» **Dataset entries**:
Lemma pslot_ok sl ps : slot_ok sl -> pslot sl = Some ps -> slot_ok ps /\ 0 <= sindex sl < 512.
Proof. destruct sl; intros Hs [= <-]; cbn in *; lia. Qed.

Lemma pslot_ptr sl ps : pslot sl = Some ps -> is_ptr ps = true.
Proof. destruct sl; intros [= <-]; done. Qed.

Lemma pslot_inj sl sl' ps : pslot sl = Some ps -> pslot sl' = Some ps -> sindex sl = sindex sl' -> sl = sl'.
Proof. destruct sl, sl'; intros [= <-] [=] E; cbn in E; congruence. Qed.

(** [m'] and [inp'] are [m] and [inp] with the empty slot [sl] pointing to
    the block [b], which was free and is now zeroed and allocated. *)
Record filled (m inp m' inp' : bmem) (sl : slot) (b : Z) : Prop := {
  fl_ok : slot_ok sl;
  fl_empty : sval m inp sl = 0;
  fl_parent : forall ps, pslot sl = Some ps -> sval m inp ps <> 0;
  fl_b : ge_ds g <= b < ge_tb g;
  fl_fresh : used g m (b - ge_ds g) = false;
  fl_zero : forall i, 0 <= i < 4096 -> m' (b * 4096 + i) = 0;
  fl_mem : forall i, ge_ds g * 4096 <= i -> i < b * 4096 \/ (b + 1) * 4096 <= i ->
    (pslot sl <> None -> i < sparent m inp sl * 4096 + 8 * sindex sl \/ sparent m inp sl * 4096 + 8 * sindex sl + 8 <= i) ->
    m' i = m i;
  fl_entry : forall ps, pslot sl = Some ps -> rd 8 m' (sparent m inp sl * 4096 + 8 * sindex sl) = b;
  fl_root : forall k, sl = SR k -> sroot inp' k = b;
  fl_roots : forall k, 0 <= k < 12 -> sl <> SR k -> sroot inp' k = sroot inp k;
  fl_used : forall x, 0 <= x < ge_tb g - ge_ds g -> used g m' x = (x =? b - ge_ds g) || used g m x;
  fl_bytes : bytes_ok inp' }.

Section Filled.
Context (m inp m' inp' : bmem) (sl : slot) (b : Z).
Context (F : file_ok m inp) (L : filled m inp m' inp' sl b).

Abbreviation newval sl' := (if bool_decide (sl' = sl) then b else sval m inp sl').

(** No pointer of the file is the fresh block. *)
Lemma filled_fresh sl' : slot_ok sl' -> sval m inp sl' <> b.
Proof using F L Hg.
  intros Hs E. pose proof (fl_b _ _ _ _ _ _ L). assert (Hne : sval m inp sl' <> 0) by (destruct Hg; lia).
  destruct (fo_range _ _ F sl' Hs Hne) as [_ Hu]. rewrite E, (fl_fresh _ _ _ _ _ _ L) in Hu. done.
Qed.

(** An entry of an existing pointer block, other than [sl] itself. *)
Lemma filled_entry_frame sl' ps : slot_ok sl' -> pslot sl' = Some ps -> sval m inp ps <> 0 -> sl' <> sl ->
  rd 8 m' (sval m inp ps * 4096 + 8 * sindex sl') = rd 8 m (sval m inp ps * 4096 + 8 * sindex sl').
Proof using F L Hg.
  intros Hs Hps Hq Hne. destruct (pslot_ok _ _ Hs Hps) as [Hpok Hj].
  destruct (fo_range _ _ F ps Hpok Hq) as [Hqr _]. pose proof (filled_fresh ps Hpok) as Hqb.
  pose proof (fl_b _ _ _ _ _ _ L) as Hb.
  apply rd_ext. intros i Hi. cbn in Hi. apply (fl_mem _ _ _ _ _ _ L); [lia|lia|].
  intros Hsome. destruct (pslot sl) as [ps0|] eqn:E0; [|done].
  rewrite (pslot_parent m inp sl ps0 E0). destruct (pslot_ok _ _ (fl_ok _ _ _ _ _ _ L) E0) as [Hp0 Hj0].
  destruct (Z.eq_dec (sval m inp ps) (sval m inp ps0)) as [Eq|Eq]; [|lia].
  assert (ps = ps0) as -> by (by apply (fo_inj _ _ F)).
  assert (sindex sl' <> sindex sl) by (intros E; apply Hne; by eapply pslot_inj). lia.
Qed.

Lemma filled_step sl' ps : slot_ok sl' -> pslot sl' = Some ps ->
  sval m' inp' ps = newval ps -> sval m' inp' sl' = newval sl'.
Proof using F L Hg.
  intros Hs Hps IH. destruct (pslot_ok _ _ Hs Hps) as [Hpok Hj].
  assert (Hroot : forall k, sl' <> SR k) by (intros k ->; discriminate Hps).
  rewrite (sval_entry m' inp' sl' Hroot), (pslot_parent _ _ _ _ Hps), IH.
  rewrite (sval_entry m inp sl' Hroot), (pslot_parent m inp _ _ Hps).
  pose proof (fl_b _ _ _ _ _ _ L) as Hb. assert (Hb0 : b <> 0) by (destruct Hg; lia).
  case_bool_decide as E1.
  - subst ps. assert (sl' <> sl) as Hne.
    { intros ->. destruct sl; cbn in Hps; try discriminate Hps; injection Hps; discriminate. }
    rewrite bool_decide_eq_false_2 by done. rewrite (fl_empty _ _ _ _ _ _ L).
    unfold sent. rewrite (proj2 (Z.eqb_neq _ _) Hb0), Z.eqb_refl. apply rd_zero. intros i Hi. cbn in Hi.
    rewrite <- Z.add_assoc. apply (fl_zero _ _ _ _ _ _ L). lia.
  - unfold sent. destruct (Z.eqb_spec (sval m inp ps) 0) as [Ez|Ez].
    + case_bool_decide as E2; [|done]. subst sl'. by destruct (fl_parent _ _ _ _ _ _ L ps Hps).
    + case_bool_decide as E2.
      * subst sl'. rewrite <- (pslot_parent m inp _ _ Hps). by apply (fl_entry _ _ _ _ _ _ L ps).
      * by apply filled_entry_frame.
Qed.

(** Exactly one slot has changed. *)
Lemma filled_sval sl' : slot_ok sl' -> sval m' inp' sl' = newval sl'.
Proof using F L Hg.
  assert (HR : forall k, 0 <= k < 12 -> sval m' inp' (SR k) = newval (SR k)).
  { intros k Hk. cbn [sval]. case_bool_decide as E.
    - by apply (fl_root _ _ _ _ _ _ L).
    - apply (fl_roots _ _ _ _ _ _ L); [done|]. congruence. }
  destruct sl' as [k|j|i|i j]; intros Hs.
  - by apply HR.
  - apply filled_step with (SR 10); [done|done|]. apply HR. lia.
  - apply filled_step with (SR 11); [done|done|]. apply HR. lia.
  - apply filled_step with (SD i); [done|done|]. apply filled_step with (SR 11); [|done|apply HR; lia]. cbn in *. lia.
Qed.

Lemma filled_file_ok : file_ok m' inp'.
Proof using F L Hg.
  pose proof (fl_b _ _ _ _ _ _ L) as Hb. constructor; [apply L|..].
  - intros sl' Hs. rewrite filled_sval by done. case_bool_decide as E.
    + intros _. split; [done|]. rewrite (fl_used _ _ _ _ _ _ L) by lia. by rewrite Z.eqb_refl.
    + intros Hne. destruct (fo_range _ _ F sl' Hs Hne) as [Hr Hu]. split; [done|].
      rewrite (fl_used _ _ _ _ _ _ L) by lia. rewrite Hu. apply orb_true_r.
  - intros s1 s2 H1 H2. rewrite !filled_sval by done.
    case_bool_decide as E1; case_bool_decide as E2; intros Hne E.
    + by subst.
    + by destruct (filled_fresh s2 H2).
    + by destruct (filled_fresh s1 H1).
    + by apply (fo_inj _ _ F).
Qed.

(** No byte of the file changes: a new data block reads as the hole did,
    and pointer blocks hold no data. *)
Lemma filled_fdata l i : 0 <= l < LMAX -> 0 <= i < 4096 -> fdata m' inp' l i = fdata m inp l i.
Proof using F L Hg.
  intros Hl Hi. pose proof (slot_of_ok l Hl) as Hs. unfold fdata. rewrite filled_sval by done.
  pose proof (fl_b _ _ _ _ _ _ L) as Hb. assert (Hb0 : b <> 0) by (destruct Hg; lia).
  case_bool_decide as E.
  - rewrite E, (fl_empty _ _ _ _ _ _ L). rewrite (proj2 (Z.eqb_neq _ _) Hb0). cbn. by apply (fl_zero _ _ _ _ _ _ L).
  - destruct (Z.eqb_spec (sval m inp (slot_of l)) 0) as [|Hne]; [done|].
    destruct (fo_range _ _ F _ Hs Hne) as [Hr _]. pose proof (filled_fresh _ Hs) as Hf.
    apply (fl_mem _ _ _ _ _ _ L); [lia|lia|]. intros Hsome. destruct (pslot sl) as [ps|] eqn:Eps; [|done].
    rewrite (pslot_parent m inp _ _ Eps). destruct (pslot_ok _ _ (fl_ok _ _ _ _ _ _ L) Eps) as [Hpok Hj].
    destruct (Z.eq_dec (sval m inp (slot_of l)) (sval m inp ps)) as [Eq|]; [|lia].
    assert (slot_of l = ps) as Es by (by apply (fo_inj _ _ F)).
    pose proof (pslot_ptr _ _ Eps) as Hp.
    rewrite <- Es, slot_of_leaf in Hp. done.
Qed.

(** A file that shares no block with this one is untouched and stays
    apart. *)
Lemma filled_other inp2 : file_ok m inp2 -> apart m inp inp2 ->
  fsame m m' inp2 /\ file_ok m' inp2 /\ apart m' inp' inp2.
Proof using F L Hg.
  intros F2 Ha. pose proof (fl_b _ _ _ _ _ _ L) as Hb.
  assert (Hfresh2 : forall sl2, slot_ok sl2 -> sval m inp2 sl2 <> b).
  { intros sl2 Hs E. assert (Hne : sval m inp2 sl2 <> 0) by (destruct Hg; lia).
    destruct (fo_range _ _ F2 sl2 Hs Hne) as [_ Hu]. rewrite E, (fl_fresh _ _ _ _ _ _ L) in Hu. done. }
  assert (S : fsame m m' inp2).
  { apply fsame_blocks. intros sl2 i Hs Hne Hi. destruct (fo_range _ _ F2 sl2 Hs Hne) as [Hr _].
    specialize (Hfresh2 sl2 Hs). apply (fl_mem _ _ _ _ _ _ L); [lia|lia|]. intros Hsome.
    destruct (pslot sl) as [ps|] eqn:Eps; [|done]. rewrite (pslot_parent m inp _ _ Eps).
    destruct (pslot_ok _ _ (fl_ok _ _ _ _ _ _ L) Eps) as [Hpok Hj].
    pose proof (Ha ps sl2 Hpok Hs (fl_parent _ _ _ _ _ _ L ps Eps)). lia. }
  split; [done|]. split.
  - apply (file_ok_same m m' inp2 S); [|done]. intros x Hx Hu. rewrite (fl_used _ _ _ _ _ _ L) by done.
    rewrite Hu. apply orb_true_r.
  - intros s1 s2 H1 H2. rewrite filled_sval, (proj1 S) by done. case_bool_decide as E; intros Hne.
    + intros E'. by apply (Hfresh2 s2 H2).
    + by apply Ha.
Qed.

End Filled.

(** ** What [map_block] may do to the volume *)

(** The inode table lies between block 1 and the freelist. *)
Context (its ti : Z) (Hit : 2 <= its /\ 0 < ti /\ its * 16 + ti <= ge_fl g * 16).

Record vinv (s : fs) : Prop := {
  vi_inv : inv g s;
  vi_its : sbget s sb_inode_table_start = its;
  vi_ti : sbget s sb_total_inodes = ti }.

(** From [(s, inp)] to [(s', inp')] at most [n] fresh blocks were hung into
    the tree of [inp]: existing pointers, all file bytes, the other inode
    fields, the inode table and all other files are as before. *)
Record grown (n : Z) (s : fs) (inp : bmem) (s' : fs) (inp' : bmem) : Prop := {
  gr_inv : vinv s';
  gr_ok : file_ok (f_buf s') inp';
  gr_ptrs : forall sl, slot_ok sl -> sval (f_buf s) inp sl <> 0 -> sval (f_buf s') inp' sl = sval (f_buf s) inp sl;
  gr_data : forall l i, 0 <= l < LMAX -> 0 <= i < 4096 -> fdata (f_buf s') inp' l i = fdata (f_buf s) inp l i;
  gr_inode : forall i, i < 24 \/ 32 <= i < 72 \/ 168 <= i -> inp' i = inp i;
  gr_itab : forall i, its * 4096 <= i < ge_fl g * 4096 -> f_buf s' i = f_buf s i;
  gr_other : forall inp2, file_ok (f_buf s) inp2 -> apart (f_buf s) inp inp2 ->
    fsame (f_buf s) (f_buf s') inp2 /\ file_ok (f_buf s') inp2 /\ apart (f_buf s') inp' inp2;
  gr_free : sbget s sb_free_blocks - n <= sbget s' sb_free_blocks;
  gr_tykid : f_bound s' = f_bound s /\ f_key s' = f_key s }.

Lemma fsame_refl m inp : fsame m m inp.
Proof. done. Qed.

Lemma fsame_trans m1 m2 m3 inp : fsame m1 m2 inp -> fsame m2 m3 inp -> fsame m1 m3 inp.
Proof.
  intros [A1 A2] [B1 B2]. split; [intros; by rewrite B1, A1|intros; by rewrite B2, A2].
Qed.

Lemma grown_refl s inp : vinv s -> file_ok (f_buf s) inp -> grown 0 s inp s inp.
Proof. intros V F. constructor; try done. lia. Qed.

Lemma grown_trans n1 n2 s1 i1 s2 i2 s3 i3 :
  grown n1 s1 i1 s2 i2 -> grown n2 s2 i2 s3 i3 -> grown (n1 + n2) s1 i1 s3 i3.
Proof.
  intros [A1 A2 A3 A4 A5 A6 A7 A8 A9] [B1 B2 B3 B4 B5 B6 B7 B8 B9]. constructor; try done.
  - intros sl Hs Hne. rewrite B3, A3; [done|done|done|done|]. by rewrite A3.
  - intros. by rewrite B4, A4.
  - intros. by rewrite B5, A5.
  - intros. by rewrite B6, A6.
  - intros inp2 F Ap. destruct (A7 inp2 F Ap) as (S1 & F1 & Ap1). destruct (B7 inp2 F1 Ap1) as (S2 & F2 & Ap2).
    split_and!; [|done..]. by eapply fsame_trans.
  - lia.
  - destruct A9, B9. split; congruence.
Qed.

Lemma grown_weaken n n' s i s' i' : n <= n' -> grown n s i s' i' -> grown n' s i s' i'.
Proof. intros Hn [A1 A2 A3 A4 A5 A6 A7 A8 A9]. constructor; try done. lia. Qed.

(** The store of an allocation that fills a slot. *)
Definition slot_out (sl : slot) (p : Z) : Z -> fs -> fs :=
  match pslot sl with
  | None => to_local
  | Some _ => fun blk s => with_buf s (wr 8 (f_buf s) (p * 4096 + 8 * sindex sl) blk)
  end.

(** The inode after it. *)
Definition slot_inode (sl : slot) (inp : bmem) (b : Z) : bmem :=
  match sl with SR k => add_blocks (fset inp 0 (i_blk_ptr k) b) | _ => add_blocks inp end.

Lemma add_blocks_other inp i : i < 24 \/ 32 <= i -> add_blocks inp i = inp i.
Proof. intros Hi. unfold add_blocks, fset, i_blocks. cbn [f_off f_width]. apply wr_out. cbn. lia. Qed.

Lemma slot_inode_other sl inp b i : slot_ok sl -> i < 24 \/ 32 <= i < 72 \/ 168 <= i -> slot_inode sl inp b i = inp i.
Proof.
  intros Hs Hi. destruct sl; cbn [slot_inode]; rewrite add_blocks_other by lia; try done.
  unfold fset, i_blk_ptr, i_data_off. cbn [f_off f_width]. apply wr_out. cbn in Hs |- *. lia.
Qed.

Lemma slot_inode_bytes sl inp b : bytes_ok inp -> bytes_ok (slot_inode sl inp b).
Proof. intros. destruct sl; cbn [slot_inode]; unfold add_blocks, fset; auto with kobalt. Qed.

Lemma sroot_add_blocks inp k : 0 <= k -> sroot (add_blocks inp) k = sroot inp k.
Proof.
  intros Hk. unfold sroot. apply fget_ext. unfold i_blk_ptr, i_data_off. cbn [f_off f_width]. intros i Hi.
  apply add_blocks_other. lia.
Qed.

(** The bytes of the data area after an allocation. *)
Lemma taken_data out s x i :
  0 <= x < ge_tb g - ge_ds g -> ge_ds g * 4096 <= i ->
  (forall b s1, (forall i, ge_ds g * 4096 <= i -> f_buf s1 i = f_buf s i) ->
     f_buf (out b s1) i = f_buf s i) ->
  i < (ge_ds g + x) * 4096 \/ (ge_ds g + x + 1) * 4096 <= i ->
  f_buf (taken g out s x) i = f_buf s i.
Proof using Hg.
  intros Hx Hi Ho Hb. unfold taken. cbn [f_buf flatfs_mon_alloc with_buf]. rewrite memset_out by lia.
  apply Ho. intros j Hj. cbn [f_buf with_buf with_alloc].
  assert (Hx' : 0 <= x < ge_ng g * 2048) by (destruct Hg; lia).
  pose proof (gaddr_low g Hg _ (slot_group g x Hx')). apply slot_upd_other; [done|done|destruct Hg; lia|lia..].
Qed.

Lemma taken_used out s x y :
  out_ok g out -> 0 <= x < ge_tb g - ge_ds g -> 0 <= y < ge_tb g - ge_ds g ->
  used g (f_buf (taken g out s x)) y = (y =? x) || used g (f_buf s) y.
Proof using Hg.
  intros Ho Hx Hy. unfold taken. cbn [f_buf flatfs_mon_alloc with_buf].
  set (s1 := with_alloc _ _ _ _ _). destruct (Ho (ge_ds g + x) s1) as (b & -> & Hb & _). cbn [f_buf with_buf].
  rewrite (used_ext g Hg (f_buf s1)); [|destruct Hg; lia|intros i Hi; rewrite memset_out by lia; apply Hb; lia].
  unfold s1. cbn [f_buf with_buf with_alloc]. rewrite slot_upd_used by (done || (destruct Hg; lia)).
  by destruct (y =? x).
Qed.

» **What to do**: Using the records above, copy all lines that include the word "after".

» **Exercise output**:
(** The inode after it. *)
(** The bytes of the data area after an allocation. *)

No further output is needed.